* [WORK REQUIRED]
With the records below as your source, retype each line exactly from the top down to the line that contains "Definition rte_eth_dev_get_port_by_name (nm", and include that line.

* [ENTRIES SUPPLIED]
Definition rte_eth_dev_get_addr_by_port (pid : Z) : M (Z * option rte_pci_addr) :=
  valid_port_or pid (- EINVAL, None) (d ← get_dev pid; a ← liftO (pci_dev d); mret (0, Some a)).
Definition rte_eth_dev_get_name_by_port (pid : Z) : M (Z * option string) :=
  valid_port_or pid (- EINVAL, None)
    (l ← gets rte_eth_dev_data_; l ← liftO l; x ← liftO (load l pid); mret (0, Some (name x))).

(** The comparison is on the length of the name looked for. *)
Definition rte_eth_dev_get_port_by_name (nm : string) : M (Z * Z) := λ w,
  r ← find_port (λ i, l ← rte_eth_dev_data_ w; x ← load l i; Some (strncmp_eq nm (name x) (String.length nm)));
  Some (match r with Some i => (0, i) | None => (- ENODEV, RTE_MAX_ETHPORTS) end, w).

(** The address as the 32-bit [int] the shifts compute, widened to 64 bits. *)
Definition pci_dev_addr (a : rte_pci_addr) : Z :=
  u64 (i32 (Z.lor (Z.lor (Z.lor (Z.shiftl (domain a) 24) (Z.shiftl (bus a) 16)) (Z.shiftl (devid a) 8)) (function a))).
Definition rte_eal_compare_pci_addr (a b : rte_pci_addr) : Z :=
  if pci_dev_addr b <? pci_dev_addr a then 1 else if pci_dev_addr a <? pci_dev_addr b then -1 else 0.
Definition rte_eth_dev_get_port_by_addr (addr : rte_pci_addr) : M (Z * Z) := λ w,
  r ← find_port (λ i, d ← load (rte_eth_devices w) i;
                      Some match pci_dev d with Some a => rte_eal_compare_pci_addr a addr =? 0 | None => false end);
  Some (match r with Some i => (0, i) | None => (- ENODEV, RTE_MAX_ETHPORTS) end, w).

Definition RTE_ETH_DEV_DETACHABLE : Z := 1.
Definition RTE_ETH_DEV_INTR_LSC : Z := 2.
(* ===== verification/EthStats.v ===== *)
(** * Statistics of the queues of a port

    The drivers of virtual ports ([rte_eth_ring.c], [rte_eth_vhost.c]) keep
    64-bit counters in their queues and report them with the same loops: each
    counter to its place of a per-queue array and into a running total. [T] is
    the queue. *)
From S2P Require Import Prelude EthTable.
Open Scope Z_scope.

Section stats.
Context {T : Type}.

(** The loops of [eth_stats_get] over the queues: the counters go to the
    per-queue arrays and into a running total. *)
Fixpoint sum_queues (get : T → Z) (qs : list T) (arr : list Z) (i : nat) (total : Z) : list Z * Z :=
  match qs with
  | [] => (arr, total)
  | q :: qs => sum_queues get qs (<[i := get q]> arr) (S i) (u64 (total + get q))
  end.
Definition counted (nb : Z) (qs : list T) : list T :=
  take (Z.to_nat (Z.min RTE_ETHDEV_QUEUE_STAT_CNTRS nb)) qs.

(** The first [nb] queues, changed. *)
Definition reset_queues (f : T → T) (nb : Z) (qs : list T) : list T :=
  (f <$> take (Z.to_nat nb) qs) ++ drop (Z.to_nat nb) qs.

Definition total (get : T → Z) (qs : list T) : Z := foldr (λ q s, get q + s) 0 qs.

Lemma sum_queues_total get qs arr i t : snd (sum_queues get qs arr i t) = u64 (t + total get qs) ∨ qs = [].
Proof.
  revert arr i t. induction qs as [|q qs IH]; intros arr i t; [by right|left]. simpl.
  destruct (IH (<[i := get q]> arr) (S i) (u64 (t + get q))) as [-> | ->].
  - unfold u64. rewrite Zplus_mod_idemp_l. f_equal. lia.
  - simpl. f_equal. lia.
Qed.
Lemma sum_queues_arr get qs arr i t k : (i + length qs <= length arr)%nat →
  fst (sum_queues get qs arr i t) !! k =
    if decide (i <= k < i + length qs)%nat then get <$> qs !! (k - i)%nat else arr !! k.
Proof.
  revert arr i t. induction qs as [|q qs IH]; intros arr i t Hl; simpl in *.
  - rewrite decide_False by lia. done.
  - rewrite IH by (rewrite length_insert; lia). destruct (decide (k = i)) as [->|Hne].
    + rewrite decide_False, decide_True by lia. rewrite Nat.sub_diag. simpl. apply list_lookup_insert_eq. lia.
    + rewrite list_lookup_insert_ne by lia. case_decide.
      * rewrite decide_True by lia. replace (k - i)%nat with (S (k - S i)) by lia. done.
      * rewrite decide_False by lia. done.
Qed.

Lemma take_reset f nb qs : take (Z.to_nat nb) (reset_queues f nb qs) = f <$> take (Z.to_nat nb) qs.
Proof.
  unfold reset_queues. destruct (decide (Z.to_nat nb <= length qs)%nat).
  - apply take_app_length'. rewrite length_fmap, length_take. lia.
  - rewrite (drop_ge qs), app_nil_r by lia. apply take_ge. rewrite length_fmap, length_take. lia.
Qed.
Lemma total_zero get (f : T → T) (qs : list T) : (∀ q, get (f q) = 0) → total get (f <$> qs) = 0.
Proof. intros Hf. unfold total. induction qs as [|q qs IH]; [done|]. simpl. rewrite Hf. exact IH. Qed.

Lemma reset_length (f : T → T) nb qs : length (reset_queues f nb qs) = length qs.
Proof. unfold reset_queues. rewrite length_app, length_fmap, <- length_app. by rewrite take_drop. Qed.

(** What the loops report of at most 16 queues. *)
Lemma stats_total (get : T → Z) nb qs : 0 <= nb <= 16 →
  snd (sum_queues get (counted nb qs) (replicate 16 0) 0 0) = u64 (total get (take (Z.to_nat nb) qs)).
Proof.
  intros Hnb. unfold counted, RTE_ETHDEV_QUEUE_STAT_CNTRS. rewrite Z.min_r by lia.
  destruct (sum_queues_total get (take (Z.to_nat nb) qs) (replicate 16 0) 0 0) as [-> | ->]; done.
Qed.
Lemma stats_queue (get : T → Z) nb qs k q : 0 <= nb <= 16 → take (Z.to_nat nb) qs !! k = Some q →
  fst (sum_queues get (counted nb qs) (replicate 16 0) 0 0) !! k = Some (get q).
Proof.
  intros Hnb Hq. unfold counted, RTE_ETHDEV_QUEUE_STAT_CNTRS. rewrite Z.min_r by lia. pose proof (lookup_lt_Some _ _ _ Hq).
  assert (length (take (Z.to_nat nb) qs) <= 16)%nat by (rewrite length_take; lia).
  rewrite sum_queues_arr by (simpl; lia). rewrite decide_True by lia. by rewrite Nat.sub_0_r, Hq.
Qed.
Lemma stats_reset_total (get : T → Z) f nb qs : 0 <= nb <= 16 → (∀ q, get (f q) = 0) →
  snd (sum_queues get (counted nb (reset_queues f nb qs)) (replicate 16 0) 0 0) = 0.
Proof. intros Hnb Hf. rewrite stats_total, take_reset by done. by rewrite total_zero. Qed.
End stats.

* [YOUR SOLUTION]
Definition rte_eth_dev_get_addr_by_port (pid : Z) : M (Z * option rte_pci_addr) :=
  valid_port_or pid (- EINVAL, None) (d ← get_dev pid; a ← liftO (pci_dev d); mret (0, Some a)).
Definition rte_eth_dev_get_name_by_port (pid : Z) : M (Z * option string) :=
  valid_port_or pid (- EINVAL, None)
    (l ← gets rte_eth_dev_data_; l ← liftO l; x ← liftO (load l pid); mret (0, Some (name x))).

(** The comparison is on the length of the name looked for. *)
Definition rte_eth_dev_get_port_by_name (nm : string) : M (Z * Z) := λ w,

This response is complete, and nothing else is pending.